What you are asked to do ::
Note each line in the data holding the string "injection" and report it.

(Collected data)
▬▬▬▬▬▬▬▬▬▬

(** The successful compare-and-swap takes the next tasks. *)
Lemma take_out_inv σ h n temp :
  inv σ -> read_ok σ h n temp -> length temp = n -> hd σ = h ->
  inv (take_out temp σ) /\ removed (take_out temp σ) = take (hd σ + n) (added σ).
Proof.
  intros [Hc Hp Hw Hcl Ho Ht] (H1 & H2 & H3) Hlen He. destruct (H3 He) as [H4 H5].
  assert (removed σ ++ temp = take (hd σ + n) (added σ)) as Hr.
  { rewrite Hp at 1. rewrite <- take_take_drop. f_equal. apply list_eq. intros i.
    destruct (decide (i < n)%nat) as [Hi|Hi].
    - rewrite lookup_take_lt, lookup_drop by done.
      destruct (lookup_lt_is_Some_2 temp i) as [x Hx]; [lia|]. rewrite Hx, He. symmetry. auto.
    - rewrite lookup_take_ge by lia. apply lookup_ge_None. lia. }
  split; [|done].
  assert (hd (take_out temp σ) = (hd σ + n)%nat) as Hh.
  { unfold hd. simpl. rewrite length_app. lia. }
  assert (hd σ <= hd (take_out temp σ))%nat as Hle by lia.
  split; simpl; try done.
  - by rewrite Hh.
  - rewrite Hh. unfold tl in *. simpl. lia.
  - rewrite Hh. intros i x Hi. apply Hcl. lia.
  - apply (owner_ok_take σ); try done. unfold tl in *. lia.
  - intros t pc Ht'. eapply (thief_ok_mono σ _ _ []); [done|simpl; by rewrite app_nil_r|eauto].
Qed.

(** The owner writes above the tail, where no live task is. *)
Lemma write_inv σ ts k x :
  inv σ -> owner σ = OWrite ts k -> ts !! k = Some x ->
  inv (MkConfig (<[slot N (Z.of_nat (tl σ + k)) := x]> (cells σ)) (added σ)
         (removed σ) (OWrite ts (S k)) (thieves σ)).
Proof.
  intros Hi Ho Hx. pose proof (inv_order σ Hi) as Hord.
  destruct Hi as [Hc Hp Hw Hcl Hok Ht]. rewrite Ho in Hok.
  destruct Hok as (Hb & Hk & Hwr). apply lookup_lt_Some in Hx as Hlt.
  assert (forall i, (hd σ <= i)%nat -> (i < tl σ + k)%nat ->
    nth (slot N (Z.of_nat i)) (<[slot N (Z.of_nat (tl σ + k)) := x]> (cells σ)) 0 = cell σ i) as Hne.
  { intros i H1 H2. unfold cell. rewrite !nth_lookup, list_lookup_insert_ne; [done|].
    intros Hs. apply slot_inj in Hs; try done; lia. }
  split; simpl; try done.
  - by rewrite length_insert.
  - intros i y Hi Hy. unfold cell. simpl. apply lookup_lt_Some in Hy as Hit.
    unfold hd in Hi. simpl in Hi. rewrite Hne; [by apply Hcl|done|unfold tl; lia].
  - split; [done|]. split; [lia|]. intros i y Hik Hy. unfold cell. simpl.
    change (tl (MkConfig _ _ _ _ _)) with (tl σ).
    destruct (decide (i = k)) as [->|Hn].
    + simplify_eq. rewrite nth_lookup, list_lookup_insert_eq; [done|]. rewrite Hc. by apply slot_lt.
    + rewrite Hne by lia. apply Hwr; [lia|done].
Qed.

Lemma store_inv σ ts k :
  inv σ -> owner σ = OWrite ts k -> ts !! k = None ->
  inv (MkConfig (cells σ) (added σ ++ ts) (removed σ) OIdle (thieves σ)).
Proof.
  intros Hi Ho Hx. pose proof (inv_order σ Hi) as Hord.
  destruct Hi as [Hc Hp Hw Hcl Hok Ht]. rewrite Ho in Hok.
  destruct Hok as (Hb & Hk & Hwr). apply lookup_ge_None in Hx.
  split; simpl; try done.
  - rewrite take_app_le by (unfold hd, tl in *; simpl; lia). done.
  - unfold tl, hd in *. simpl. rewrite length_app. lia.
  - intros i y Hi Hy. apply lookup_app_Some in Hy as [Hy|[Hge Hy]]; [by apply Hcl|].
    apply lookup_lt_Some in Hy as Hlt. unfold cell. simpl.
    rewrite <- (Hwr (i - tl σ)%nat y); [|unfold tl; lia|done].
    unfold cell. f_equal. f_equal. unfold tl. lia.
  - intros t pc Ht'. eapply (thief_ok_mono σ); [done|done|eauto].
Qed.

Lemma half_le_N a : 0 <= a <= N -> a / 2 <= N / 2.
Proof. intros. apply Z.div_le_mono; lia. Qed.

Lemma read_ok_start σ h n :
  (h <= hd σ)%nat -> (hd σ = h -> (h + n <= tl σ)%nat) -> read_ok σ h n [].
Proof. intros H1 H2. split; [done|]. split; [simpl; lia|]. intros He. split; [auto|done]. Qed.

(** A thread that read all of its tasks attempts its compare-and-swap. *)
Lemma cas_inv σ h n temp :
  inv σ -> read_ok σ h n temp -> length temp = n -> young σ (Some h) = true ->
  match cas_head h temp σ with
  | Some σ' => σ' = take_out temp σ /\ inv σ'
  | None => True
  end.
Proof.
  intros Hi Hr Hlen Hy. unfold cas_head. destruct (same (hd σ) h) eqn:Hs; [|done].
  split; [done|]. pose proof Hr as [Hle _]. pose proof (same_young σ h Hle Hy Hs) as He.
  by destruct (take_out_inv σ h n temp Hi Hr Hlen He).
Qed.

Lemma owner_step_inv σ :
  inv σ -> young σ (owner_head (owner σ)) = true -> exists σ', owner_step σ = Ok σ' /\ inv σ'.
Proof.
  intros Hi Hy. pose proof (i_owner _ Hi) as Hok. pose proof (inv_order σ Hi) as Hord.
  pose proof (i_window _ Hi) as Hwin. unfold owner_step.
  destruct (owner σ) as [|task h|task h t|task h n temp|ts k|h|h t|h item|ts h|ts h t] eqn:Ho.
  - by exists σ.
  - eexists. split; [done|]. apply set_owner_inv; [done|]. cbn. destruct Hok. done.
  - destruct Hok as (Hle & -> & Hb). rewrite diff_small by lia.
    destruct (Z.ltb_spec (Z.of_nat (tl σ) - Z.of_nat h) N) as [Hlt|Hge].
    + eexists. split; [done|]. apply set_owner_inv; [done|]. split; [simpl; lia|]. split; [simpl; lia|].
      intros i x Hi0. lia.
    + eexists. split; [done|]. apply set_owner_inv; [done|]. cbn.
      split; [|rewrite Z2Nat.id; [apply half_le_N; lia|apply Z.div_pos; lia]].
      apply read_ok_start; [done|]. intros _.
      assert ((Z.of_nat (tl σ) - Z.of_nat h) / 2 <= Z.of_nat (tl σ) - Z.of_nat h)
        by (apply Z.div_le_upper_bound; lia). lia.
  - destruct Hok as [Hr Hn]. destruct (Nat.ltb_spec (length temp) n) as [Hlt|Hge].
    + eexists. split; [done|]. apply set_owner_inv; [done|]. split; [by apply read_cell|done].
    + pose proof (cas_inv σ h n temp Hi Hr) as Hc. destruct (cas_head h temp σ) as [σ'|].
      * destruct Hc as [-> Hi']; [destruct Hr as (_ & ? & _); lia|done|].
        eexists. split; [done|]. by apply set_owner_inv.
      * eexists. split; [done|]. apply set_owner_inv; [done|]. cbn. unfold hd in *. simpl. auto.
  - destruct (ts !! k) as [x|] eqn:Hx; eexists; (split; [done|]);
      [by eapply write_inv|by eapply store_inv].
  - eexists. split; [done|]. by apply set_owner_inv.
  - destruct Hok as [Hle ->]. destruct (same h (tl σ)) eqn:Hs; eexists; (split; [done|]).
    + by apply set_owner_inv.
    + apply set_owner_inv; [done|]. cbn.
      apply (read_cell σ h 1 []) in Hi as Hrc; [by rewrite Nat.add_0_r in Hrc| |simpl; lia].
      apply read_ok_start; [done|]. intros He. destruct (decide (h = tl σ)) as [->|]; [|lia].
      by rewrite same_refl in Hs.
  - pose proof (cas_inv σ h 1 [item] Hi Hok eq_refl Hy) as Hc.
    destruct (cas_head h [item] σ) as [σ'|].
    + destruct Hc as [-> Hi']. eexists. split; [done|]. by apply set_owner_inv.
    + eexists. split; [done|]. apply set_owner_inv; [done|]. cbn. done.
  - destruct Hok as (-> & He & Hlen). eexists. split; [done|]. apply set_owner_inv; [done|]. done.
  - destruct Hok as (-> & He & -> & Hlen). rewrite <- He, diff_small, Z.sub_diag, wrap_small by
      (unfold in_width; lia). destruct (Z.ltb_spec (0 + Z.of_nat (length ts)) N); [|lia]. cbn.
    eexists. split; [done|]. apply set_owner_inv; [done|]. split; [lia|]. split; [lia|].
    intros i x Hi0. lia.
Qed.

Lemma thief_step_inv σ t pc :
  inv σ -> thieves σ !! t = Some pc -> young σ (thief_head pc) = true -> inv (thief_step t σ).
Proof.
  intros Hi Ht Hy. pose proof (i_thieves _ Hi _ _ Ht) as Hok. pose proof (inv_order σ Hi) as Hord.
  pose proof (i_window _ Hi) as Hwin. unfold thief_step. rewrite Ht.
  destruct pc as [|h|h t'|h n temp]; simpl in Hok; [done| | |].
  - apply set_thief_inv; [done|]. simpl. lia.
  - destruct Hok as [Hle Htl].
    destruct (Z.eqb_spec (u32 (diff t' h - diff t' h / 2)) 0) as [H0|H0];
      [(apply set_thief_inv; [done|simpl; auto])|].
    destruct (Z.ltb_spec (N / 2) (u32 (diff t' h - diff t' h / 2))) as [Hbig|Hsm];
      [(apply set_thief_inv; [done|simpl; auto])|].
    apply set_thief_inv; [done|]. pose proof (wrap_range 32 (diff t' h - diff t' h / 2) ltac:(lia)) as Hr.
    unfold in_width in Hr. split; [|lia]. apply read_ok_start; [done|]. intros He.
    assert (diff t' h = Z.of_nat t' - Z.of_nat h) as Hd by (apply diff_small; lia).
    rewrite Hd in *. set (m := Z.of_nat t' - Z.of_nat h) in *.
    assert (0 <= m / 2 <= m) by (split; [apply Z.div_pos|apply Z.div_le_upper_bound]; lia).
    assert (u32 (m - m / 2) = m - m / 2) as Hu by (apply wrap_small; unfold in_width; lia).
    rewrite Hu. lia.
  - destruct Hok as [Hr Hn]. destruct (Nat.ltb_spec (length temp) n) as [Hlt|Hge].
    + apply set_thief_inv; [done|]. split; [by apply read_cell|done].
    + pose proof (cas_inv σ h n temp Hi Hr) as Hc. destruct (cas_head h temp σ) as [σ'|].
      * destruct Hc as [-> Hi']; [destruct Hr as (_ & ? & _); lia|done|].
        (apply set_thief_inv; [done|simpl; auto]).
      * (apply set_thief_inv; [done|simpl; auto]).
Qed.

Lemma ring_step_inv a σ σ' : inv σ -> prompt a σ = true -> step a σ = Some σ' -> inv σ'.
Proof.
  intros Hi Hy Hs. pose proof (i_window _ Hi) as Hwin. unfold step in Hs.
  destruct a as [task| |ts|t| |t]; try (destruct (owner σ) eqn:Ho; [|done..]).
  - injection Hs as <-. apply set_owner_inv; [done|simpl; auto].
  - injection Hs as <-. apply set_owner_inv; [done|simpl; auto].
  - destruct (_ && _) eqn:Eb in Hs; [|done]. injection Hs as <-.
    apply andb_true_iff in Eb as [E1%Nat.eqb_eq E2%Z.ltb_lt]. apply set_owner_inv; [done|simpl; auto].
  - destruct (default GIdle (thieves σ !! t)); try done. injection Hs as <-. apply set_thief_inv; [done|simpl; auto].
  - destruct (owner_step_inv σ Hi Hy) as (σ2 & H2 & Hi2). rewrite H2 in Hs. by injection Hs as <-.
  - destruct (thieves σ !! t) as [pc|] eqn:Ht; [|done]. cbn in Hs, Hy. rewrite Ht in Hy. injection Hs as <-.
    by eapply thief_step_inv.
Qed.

▬▬▬▬▬▬▬▬▬▬

Written answer ::
  - injection Hs as <-. apply set_owner_inv; [done|simpl; auto].
  - injection Hs as <-. apply set_owner_inv; [done|simpl; auto].
  - destruct (_ && _) eqn:Eb in Hs; [|done]. injection Hs as <-.
  - destruct (default GIdle (thieves σ !! t)); try done. injection Hs as <-. apply set_thief_inv; [done|simpl; auto].
  - destruct (owner_step_inv σ Hi Hy) as (σ2 & H2 & Hi2). rewrite H2 in Hs. by injection Hs as <-.
  - destruct (thieves σ !! t) as [pc|] eqn:Ht; [|done]. cbn in Hs, Hy. rewrite Ht in Hy. injection Hs as <-.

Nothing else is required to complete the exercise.